» Work task: How many of the lines below hold "empty"? Only the number, please.

» Source material:
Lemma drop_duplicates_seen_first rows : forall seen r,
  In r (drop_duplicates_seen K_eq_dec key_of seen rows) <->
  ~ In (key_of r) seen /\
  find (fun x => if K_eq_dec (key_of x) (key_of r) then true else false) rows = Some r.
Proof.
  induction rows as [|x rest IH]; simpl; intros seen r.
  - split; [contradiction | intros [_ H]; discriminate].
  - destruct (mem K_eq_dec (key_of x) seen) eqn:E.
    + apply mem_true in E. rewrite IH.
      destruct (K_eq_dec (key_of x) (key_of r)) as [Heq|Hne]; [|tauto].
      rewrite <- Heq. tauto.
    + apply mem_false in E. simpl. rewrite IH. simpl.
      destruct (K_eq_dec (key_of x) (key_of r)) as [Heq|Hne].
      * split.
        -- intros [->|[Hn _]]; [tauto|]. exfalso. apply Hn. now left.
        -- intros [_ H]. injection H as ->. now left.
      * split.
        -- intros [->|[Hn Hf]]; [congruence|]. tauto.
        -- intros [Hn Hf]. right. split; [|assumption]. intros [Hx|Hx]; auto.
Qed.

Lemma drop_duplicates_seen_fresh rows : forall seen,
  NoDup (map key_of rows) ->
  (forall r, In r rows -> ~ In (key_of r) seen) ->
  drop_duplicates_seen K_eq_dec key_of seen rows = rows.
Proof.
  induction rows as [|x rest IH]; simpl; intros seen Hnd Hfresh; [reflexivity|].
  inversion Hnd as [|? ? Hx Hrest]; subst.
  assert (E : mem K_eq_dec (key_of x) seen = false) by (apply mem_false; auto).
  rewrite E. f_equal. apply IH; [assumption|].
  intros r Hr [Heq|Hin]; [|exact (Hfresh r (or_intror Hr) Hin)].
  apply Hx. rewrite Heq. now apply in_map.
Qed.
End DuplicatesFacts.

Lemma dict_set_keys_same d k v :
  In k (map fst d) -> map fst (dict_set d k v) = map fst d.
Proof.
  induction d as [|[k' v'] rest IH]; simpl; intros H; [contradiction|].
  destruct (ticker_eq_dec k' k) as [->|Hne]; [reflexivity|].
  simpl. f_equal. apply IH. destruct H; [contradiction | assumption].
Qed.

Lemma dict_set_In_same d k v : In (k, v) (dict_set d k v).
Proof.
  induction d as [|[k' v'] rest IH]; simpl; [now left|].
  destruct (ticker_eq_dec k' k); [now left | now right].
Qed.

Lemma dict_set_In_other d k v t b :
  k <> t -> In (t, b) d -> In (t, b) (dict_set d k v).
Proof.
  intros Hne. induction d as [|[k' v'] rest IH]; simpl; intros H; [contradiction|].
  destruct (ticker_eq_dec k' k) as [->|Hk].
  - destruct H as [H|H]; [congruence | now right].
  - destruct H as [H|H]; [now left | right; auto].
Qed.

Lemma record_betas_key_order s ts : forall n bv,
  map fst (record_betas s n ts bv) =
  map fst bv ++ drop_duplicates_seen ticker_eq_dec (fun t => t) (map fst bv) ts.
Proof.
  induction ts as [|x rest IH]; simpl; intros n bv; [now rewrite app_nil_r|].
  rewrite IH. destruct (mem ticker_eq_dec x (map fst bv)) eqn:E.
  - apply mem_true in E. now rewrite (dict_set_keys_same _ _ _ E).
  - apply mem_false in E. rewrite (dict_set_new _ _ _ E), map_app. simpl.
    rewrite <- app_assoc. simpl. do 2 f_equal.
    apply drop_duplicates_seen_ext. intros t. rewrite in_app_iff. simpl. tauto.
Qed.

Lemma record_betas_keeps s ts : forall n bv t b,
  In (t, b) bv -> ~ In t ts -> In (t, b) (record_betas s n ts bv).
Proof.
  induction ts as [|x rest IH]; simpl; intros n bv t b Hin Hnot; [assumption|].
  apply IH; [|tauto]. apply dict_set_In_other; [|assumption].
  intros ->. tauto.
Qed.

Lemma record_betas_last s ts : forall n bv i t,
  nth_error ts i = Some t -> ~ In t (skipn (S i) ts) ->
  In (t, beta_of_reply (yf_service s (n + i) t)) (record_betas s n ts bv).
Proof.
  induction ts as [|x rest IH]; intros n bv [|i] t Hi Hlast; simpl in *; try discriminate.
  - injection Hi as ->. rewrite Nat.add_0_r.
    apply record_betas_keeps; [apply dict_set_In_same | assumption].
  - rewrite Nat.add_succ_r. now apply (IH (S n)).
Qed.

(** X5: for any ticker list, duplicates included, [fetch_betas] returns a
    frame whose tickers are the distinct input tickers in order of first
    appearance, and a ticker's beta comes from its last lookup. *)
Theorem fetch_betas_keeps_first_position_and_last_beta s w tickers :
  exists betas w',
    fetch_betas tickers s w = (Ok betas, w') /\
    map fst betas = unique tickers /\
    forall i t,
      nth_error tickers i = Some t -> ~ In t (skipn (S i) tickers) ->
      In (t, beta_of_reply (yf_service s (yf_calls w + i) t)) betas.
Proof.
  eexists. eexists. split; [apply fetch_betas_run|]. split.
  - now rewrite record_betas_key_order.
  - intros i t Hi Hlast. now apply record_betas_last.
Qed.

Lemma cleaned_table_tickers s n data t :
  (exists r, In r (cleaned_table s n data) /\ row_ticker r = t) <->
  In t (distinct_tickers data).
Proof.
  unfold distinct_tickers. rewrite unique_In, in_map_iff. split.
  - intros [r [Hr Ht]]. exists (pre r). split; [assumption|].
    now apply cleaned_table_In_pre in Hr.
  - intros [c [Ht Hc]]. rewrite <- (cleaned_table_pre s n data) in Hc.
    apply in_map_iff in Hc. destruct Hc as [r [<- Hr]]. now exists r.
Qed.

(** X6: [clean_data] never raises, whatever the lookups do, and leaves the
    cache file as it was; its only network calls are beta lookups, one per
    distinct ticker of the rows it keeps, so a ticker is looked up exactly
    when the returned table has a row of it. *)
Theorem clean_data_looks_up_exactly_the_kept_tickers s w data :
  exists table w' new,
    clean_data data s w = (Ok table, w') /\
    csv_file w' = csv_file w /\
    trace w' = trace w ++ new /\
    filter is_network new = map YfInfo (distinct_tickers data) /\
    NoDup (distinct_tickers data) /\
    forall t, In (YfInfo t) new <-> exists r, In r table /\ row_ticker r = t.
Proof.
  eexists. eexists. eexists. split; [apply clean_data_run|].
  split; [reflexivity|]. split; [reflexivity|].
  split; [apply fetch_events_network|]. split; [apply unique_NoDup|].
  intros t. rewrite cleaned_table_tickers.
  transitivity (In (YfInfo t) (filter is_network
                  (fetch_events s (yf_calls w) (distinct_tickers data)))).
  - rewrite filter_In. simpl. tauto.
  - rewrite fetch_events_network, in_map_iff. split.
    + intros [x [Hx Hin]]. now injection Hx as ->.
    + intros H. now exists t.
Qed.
--
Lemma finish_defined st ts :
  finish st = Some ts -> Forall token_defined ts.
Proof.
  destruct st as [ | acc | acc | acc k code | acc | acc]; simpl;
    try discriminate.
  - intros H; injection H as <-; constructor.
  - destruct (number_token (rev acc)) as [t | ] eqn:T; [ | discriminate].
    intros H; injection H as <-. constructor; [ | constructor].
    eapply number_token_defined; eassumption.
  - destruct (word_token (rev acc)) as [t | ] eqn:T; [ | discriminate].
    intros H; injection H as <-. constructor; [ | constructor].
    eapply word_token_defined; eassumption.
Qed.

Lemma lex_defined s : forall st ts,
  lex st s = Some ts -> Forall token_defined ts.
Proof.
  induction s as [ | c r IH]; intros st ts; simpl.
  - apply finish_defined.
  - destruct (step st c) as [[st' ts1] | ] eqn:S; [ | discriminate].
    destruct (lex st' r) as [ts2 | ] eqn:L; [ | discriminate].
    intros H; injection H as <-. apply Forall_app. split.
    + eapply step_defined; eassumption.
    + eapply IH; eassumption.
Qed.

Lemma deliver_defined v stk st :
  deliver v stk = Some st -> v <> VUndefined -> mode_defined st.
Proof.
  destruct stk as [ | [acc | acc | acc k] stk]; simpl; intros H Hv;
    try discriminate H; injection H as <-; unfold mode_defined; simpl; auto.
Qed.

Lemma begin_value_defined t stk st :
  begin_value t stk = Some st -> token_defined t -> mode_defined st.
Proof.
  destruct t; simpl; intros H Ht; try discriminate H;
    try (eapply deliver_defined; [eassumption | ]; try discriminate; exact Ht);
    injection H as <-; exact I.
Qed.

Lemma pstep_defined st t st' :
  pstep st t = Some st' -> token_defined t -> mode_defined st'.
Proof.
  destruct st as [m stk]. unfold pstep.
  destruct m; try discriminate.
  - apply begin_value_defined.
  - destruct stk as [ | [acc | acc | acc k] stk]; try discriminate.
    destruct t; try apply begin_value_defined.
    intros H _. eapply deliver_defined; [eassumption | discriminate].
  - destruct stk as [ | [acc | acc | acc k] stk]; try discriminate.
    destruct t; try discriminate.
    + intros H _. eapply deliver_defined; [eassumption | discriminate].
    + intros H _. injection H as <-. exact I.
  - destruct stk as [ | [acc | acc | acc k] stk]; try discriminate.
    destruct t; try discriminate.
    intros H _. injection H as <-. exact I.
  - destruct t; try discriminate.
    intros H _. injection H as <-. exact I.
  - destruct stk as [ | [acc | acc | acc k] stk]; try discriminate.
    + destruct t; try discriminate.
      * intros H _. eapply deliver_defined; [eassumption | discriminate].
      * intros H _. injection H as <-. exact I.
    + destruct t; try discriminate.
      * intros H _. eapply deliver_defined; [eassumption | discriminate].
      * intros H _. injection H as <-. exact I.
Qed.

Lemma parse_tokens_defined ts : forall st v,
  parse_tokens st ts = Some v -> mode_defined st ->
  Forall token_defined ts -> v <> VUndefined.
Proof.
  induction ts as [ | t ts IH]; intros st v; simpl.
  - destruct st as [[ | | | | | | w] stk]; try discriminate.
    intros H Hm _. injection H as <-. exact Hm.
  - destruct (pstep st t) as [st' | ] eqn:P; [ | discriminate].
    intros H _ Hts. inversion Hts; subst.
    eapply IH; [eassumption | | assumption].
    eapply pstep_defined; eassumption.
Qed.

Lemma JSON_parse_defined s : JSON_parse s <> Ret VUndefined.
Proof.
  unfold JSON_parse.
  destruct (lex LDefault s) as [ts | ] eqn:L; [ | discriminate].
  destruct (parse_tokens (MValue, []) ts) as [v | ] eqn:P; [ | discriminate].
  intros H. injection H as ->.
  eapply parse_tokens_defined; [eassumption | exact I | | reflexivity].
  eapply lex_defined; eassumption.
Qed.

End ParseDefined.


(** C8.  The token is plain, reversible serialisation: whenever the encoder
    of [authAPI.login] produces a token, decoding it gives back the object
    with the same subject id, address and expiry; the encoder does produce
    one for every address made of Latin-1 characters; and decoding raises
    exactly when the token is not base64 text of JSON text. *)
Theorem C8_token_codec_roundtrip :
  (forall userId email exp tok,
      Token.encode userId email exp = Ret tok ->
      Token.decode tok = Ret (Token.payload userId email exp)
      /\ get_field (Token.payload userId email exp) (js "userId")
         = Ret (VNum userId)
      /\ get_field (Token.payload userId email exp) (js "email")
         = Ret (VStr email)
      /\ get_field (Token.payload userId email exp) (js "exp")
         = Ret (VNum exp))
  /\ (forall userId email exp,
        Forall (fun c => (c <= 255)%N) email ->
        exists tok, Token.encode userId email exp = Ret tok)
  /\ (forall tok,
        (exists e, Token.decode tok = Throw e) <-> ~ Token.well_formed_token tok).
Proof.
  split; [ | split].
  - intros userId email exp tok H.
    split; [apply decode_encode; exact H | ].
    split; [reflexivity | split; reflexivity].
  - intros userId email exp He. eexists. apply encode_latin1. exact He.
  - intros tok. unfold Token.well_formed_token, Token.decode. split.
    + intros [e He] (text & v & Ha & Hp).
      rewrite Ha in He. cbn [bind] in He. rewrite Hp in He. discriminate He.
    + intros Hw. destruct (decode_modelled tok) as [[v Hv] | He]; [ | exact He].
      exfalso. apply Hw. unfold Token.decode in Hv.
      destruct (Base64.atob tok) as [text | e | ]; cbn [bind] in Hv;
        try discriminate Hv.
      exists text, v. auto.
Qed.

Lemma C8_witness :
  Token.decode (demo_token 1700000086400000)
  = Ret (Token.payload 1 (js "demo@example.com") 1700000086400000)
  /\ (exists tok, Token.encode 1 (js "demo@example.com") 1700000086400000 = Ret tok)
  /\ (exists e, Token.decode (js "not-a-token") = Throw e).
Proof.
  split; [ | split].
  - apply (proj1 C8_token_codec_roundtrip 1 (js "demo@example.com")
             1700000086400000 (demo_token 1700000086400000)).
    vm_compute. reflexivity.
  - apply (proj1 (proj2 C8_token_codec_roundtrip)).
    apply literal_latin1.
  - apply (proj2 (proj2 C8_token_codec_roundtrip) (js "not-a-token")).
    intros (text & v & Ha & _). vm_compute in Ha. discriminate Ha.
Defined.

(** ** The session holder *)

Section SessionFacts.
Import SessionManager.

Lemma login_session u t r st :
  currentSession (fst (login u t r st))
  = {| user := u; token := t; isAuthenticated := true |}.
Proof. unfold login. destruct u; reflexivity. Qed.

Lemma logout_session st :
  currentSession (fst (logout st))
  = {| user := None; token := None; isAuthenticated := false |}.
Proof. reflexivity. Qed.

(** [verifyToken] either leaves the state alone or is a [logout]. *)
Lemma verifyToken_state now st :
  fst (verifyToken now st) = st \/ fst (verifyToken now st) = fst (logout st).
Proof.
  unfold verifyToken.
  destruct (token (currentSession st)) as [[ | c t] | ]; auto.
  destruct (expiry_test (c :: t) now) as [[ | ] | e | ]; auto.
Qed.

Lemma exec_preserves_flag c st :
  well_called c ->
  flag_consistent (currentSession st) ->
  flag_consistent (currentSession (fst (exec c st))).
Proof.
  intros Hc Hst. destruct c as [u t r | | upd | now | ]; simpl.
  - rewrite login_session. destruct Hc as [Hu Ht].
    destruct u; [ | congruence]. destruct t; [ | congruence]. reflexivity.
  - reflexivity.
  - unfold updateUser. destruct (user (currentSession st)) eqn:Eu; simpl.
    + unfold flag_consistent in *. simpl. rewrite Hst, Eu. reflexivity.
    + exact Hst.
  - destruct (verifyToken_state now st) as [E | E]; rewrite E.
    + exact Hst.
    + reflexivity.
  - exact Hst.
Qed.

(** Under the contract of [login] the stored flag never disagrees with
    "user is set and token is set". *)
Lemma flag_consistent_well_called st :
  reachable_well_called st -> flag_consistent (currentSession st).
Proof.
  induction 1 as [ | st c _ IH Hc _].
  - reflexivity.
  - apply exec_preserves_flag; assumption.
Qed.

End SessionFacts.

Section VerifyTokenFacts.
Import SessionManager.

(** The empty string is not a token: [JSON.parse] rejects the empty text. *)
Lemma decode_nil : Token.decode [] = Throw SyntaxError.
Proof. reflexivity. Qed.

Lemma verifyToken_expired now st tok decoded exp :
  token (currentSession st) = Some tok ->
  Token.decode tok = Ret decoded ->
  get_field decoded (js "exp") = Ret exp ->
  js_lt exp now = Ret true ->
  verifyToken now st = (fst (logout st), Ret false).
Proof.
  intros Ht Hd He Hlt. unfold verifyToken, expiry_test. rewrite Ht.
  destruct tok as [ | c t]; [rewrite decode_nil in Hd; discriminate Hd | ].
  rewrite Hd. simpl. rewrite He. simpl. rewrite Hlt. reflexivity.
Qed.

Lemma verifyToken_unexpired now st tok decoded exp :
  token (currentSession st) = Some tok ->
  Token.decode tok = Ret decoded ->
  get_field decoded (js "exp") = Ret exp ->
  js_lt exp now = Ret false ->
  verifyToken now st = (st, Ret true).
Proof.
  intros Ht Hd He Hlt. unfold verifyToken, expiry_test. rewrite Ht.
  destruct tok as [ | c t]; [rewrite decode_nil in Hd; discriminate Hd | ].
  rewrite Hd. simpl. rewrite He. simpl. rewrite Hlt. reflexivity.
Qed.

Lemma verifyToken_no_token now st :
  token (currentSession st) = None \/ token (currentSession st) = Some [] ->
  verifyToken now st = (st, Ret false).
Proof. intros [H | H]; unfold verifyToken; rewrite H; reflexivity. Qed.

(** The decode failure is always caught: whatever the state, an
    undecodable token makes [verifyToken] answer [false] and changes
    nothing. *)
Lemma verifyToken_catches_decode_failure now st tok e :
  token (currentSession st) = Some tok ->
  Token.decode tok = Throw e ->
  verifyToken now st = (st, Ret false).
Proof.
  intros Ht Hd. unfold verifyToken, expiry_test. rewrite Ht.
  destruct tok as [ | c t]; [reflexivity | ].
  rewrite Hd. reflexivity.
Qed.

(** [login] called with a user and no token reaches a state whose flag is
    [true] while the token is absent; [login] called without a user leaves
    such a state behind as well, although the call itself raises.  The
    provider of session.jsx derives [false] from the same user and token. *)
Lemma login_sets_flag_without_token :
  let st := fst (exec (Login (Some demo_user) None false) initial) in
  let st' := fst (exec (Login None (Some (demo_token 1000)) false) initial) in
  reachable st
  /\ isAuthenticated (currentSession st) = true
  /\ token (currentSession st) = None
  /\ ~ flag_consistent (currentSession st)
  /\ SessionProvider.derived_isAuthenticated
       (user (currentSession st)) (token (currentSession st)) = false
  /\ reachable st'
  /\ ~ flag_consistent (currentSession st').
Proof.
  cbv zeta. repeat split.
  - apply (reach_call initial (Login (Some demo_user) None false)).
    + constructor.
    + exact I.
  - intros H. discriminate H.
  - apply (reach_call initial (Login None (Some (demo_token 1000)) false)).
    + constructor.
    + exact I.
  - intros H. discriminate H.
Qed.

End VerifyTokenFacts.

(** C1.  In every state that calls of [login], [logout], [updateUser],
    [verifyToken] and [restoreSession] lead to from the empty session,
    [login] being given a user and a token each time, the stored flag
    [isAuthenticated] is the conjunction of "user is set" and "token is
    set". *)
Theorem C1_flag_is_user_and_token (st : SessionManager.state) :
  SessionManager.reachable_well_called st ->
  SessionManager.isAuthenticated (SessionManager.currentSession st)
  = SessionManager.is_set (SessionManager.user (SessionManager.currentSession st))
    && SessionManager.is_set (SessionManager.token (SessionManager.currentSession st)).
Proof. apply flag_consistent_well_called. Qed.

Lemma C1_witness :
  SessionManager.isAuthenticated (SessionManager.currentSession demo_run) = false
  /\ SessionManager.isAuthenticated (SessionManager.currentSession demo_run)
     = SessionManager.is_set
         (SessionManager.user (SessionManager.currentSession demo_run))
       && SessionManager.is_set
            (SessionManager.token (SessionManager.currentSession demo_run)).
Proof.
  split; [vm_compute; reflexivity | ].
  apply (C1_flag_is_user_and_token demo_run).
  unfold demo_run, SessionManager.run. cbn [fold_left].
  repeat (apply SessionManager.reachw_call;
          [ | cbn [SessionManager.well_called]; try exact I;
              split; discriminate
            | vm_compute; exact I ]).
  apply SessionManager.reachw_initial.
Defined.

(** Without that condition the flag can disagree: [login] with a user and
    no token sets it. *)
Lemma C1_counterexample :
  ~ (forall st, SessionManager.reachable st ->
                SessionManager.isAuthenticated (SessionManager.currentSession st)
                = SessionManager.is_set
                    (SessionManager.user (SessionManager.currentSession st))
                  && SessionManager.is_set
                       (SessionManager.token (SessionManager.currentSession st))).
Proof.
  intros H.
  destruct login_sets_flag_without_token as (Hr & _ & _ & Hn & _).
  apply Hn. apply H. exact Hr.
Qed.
* * *
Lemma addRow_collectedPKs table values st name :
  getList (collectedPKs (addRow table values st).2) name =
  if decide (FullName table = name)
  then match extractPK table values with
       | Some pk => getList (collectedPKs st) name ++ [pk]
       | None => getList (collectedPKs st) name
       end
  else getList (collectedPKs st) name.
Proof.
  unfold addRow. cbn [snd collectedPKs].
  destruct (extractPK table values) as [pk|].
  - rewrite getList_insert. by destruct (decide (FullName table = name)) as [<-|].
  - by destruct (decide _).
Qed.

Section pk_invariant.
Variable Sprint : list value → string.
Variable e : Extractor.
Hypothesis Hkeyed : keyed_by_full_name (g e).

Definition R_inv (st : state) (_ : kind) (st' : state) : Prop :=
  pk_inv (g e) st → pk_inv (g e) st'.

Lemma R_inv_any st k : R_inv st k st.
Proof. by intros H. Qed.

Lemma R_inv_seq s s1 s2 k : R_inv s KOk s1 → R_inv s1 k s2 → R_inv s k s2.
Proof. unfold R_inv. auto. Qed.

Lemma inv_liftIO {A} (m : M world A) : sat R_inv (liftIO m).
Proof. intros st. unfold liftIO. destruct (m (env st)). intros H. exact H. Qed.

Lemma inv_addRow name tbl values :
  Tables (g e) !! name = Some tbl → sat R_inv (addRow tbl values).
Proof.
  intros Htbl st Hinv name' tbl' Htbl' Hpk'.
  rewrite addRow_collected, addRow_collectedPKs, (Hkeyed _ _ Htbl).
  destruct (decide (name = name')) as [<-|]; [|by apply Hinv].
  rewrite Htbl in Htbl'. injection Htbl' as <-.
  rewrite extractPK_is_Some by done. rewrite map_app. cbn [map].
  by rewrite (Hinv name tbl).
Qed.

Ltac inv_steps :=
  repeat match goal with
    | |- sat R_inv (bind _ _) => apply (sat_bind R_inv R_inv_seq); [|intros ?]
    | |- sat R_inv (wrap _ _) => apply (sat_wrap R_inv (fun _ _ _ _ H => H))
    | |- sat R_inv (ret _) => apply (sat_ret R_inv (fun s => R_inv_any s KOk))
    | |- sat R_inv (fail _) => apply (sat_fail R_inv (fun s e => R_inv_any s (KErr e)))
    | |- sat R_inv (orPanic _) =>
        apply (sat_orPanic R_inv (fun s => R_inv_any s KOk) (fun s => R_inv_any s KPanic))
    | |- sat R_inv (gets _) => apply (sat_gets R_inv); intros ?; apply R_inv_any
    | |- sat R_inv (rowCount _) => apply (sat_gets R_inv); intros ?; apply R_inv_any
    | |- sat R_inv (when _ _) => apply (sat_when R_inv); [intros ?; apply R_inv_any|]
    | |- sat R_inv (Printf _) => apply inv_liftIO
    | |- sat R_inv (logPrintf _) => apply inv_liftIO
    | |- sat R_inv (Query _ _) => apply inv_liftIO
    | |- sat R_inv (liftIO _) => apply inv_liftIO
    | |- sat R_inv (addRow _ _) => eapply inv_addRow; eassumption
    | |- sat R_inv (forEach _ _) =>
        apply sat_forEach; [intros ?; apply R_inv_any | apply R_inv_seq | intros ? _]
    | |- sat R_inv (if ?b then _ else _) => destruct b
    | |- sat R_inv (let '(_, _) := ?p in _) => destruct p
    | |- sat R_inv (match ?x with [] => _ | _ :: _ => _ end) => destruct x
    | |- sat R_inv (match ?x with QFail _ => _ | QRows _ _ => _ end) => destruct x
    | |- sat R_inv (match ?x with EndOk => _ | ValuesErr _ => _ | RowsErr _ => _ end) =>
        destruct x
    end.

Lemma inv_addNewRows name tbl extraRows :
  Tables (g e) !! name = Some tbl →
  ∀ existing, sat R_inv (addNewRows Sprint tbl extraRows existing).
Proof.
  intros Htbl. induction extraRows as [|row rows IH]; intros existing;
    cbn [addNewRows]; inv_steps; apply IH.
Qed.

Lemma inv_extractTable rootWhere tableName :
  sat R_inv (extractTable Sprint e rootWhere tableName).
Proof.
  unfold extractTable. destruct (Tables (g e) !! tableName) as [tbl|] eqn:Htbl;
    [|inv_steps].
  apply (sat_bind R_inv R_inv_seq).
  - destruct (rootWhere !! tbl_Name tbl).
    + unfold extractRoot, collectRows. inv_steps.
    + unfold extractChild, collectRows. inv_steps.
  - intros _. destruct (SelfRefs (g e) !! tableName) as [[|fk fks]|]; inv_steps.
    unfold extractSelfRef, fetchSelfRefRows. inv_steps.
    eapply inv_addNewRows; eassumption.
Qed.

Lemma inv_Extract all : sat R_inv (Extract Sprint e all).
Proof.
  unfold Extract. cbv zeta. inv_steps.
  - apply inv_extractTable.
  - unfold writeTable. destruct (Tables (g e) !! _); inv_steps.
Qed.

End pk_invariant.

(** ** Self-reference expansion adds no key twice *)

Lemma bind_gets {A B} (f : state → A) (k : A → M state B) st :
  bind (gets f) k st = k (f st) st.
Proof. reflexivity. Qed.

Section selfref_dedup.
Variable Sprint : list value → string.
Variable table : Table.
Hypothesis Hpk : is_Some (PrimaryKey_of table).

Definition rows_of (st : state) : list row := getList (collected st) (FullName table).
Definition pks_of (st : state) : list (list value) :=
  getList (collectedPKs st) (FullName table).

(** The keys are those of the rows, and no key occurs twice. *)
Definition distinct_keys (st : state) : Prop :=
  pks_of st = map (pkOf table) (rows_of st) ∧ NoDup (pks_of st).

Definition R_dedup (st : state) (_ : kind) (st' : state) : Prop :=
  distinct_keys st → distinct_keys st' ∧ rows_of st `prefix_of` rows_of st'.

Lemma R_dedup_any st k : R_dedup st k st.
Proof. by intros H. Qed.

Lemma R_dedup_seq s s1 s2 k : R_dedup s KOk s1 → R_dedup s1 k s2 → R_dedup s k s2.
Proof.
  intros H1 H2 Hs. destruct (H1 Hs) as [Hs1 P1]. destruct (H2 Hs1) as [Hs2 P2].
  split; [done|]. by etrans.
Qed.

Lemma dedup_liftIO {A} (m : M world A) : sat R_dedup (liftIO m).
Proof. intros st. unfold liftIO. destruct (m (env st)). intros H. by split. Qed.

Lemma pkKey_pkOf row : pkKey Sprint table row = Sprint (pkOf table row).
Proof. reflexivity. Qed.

» Written response: 2